### Your task
Would you return, word for word, the lines of the data below from the line with "c) (toLowerCase r)" through the line with "#[local] Unset Elimination Schemes.", and no others?

### Information provided
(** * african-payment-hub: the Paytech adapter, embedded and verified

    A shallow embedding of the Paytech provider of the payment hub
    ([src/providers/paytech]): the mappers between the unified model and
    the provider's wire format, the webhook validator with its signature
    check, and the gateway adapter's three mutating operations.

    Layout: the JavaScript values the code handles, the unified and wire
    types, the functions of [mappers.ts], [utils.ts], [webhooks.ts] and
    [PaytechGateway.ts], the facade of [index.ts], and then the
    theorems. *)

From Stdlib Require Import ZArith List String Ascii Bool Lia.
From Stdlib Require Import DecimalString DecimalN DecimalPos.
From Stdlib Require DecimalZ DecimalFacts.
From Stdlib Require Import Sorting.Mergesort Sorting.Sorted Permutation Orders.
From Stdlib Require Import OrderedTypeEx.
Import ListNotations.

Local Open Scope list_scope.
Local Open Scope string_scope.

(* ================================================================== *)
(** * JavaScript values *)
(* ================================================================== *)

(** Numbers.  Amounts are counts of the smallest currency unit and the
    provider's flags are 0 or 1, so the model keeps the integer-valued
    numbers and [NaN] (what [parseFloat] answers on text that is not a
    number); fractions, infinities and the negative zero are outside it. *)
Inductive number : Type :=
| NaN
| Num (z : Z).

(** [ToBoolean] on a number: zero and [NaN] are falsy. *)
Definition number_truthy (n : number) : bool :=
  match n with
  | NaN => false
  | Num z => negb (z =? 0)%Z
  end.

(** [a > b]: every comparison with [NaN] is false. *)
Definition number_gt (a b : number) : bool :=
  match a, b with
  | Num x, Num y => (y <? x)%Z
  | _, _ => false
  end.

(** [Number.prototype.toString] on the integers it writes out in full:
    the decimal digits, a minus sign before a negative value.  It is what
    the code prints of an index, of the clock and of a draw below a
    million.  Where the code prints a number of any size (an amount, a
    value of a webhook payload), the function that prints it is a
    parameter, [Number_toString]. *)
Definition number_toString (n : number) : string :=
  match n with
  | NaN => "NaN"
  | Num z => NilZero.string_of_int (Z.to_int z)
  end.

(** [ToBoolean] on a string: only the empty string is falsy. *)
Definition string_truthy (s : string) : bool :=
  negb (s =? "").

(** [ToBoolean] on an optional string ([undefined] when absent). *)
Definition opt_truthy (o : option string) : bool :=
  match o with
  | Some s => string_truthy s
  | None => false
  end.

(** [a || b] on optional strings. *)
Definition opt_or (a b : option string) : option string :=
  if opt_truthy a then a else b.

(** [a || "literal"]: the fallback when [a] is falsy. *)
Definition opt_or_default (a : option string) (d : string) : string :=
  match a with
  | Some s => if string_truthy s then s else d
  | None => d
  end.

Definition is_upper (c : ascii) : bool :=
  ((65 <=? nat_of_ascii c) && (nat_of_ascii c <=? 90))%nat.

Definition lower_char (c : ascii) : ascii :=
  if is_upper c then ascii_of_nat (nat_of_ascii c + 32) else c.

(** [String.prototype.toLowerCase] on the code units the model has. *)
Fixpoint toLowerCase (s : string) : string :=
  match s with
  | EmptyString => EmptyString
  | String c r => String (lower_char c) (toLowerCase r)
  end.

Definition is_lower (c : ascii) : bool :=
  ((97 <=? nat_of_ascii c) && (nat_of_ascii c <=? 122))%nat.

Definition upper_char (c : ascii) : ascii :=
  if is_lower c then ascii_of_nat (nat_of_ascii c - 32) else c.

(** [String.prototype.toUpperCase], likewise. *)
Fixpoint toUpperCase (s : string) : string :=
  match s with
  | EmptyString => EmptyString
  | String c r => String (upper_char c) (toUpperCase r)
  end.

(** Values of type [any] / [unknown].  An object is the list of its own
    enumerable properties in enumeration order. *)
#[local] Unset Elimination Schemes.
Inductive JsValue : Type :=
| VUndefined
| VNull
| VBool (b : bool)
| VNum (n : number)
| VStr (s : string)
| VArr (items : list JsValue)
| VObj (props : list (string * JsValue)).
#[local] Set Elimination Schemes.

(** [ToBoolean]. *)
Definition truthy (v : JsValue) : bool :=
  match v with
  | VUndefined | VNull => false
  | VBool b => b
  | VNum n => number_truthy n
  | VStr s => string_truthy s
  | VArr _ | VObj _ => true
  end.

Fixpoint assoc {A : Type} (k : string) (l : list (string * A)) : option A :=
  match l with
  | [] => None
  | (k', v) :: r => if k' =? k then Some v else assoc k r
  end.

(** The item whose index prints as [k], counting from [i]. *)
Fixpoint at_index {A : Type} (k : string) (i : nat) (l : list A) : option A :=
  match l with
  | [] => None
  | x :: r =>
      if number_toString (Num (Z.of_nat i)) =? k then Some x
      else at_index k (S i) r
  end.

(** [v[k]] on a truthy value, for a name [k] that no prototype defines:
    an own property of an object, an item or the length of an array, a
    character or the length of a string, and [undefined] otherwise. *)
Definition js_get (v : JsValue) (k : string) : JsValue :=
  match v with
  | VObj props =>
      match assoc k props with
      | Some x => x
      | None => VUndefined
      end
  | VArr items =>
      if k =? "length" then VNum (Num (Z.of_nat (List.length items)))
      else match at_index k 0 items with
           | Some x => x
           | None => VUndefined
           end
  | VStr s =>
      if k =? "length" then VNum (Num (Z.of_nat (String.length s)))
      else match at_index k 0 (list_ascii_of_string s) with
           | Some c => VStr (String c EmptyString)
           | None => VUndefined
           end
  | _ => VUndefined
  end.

### Answer space
  | String c r => String (lower_char c) (toLowerCase r)
  end.

Definition is_lower (c : ascii) : bool :=
  ((97 <=? nat_of_ascii c) && (nat_of_ascii c <=? 122))%nat.

Definition upper_char (c : ascii) : ascii :=
  if is_lower c then ascii_of_nat (nat_of_ascii c - 32) else c.

(** [String.prototype.toUpperCase], likewise. *)
Fixpoint toUpperCase (s : string) : string :=
  match s with
  | EmptyString => EmptyString
  | String c r => String (upper_char c) (toUpperCase r)
  end.

(** Values of type [any] / [unknown].  An object is the list of its own
    enumerable properties in enumeration order. *)
#[local] Unset Elimination Schemes.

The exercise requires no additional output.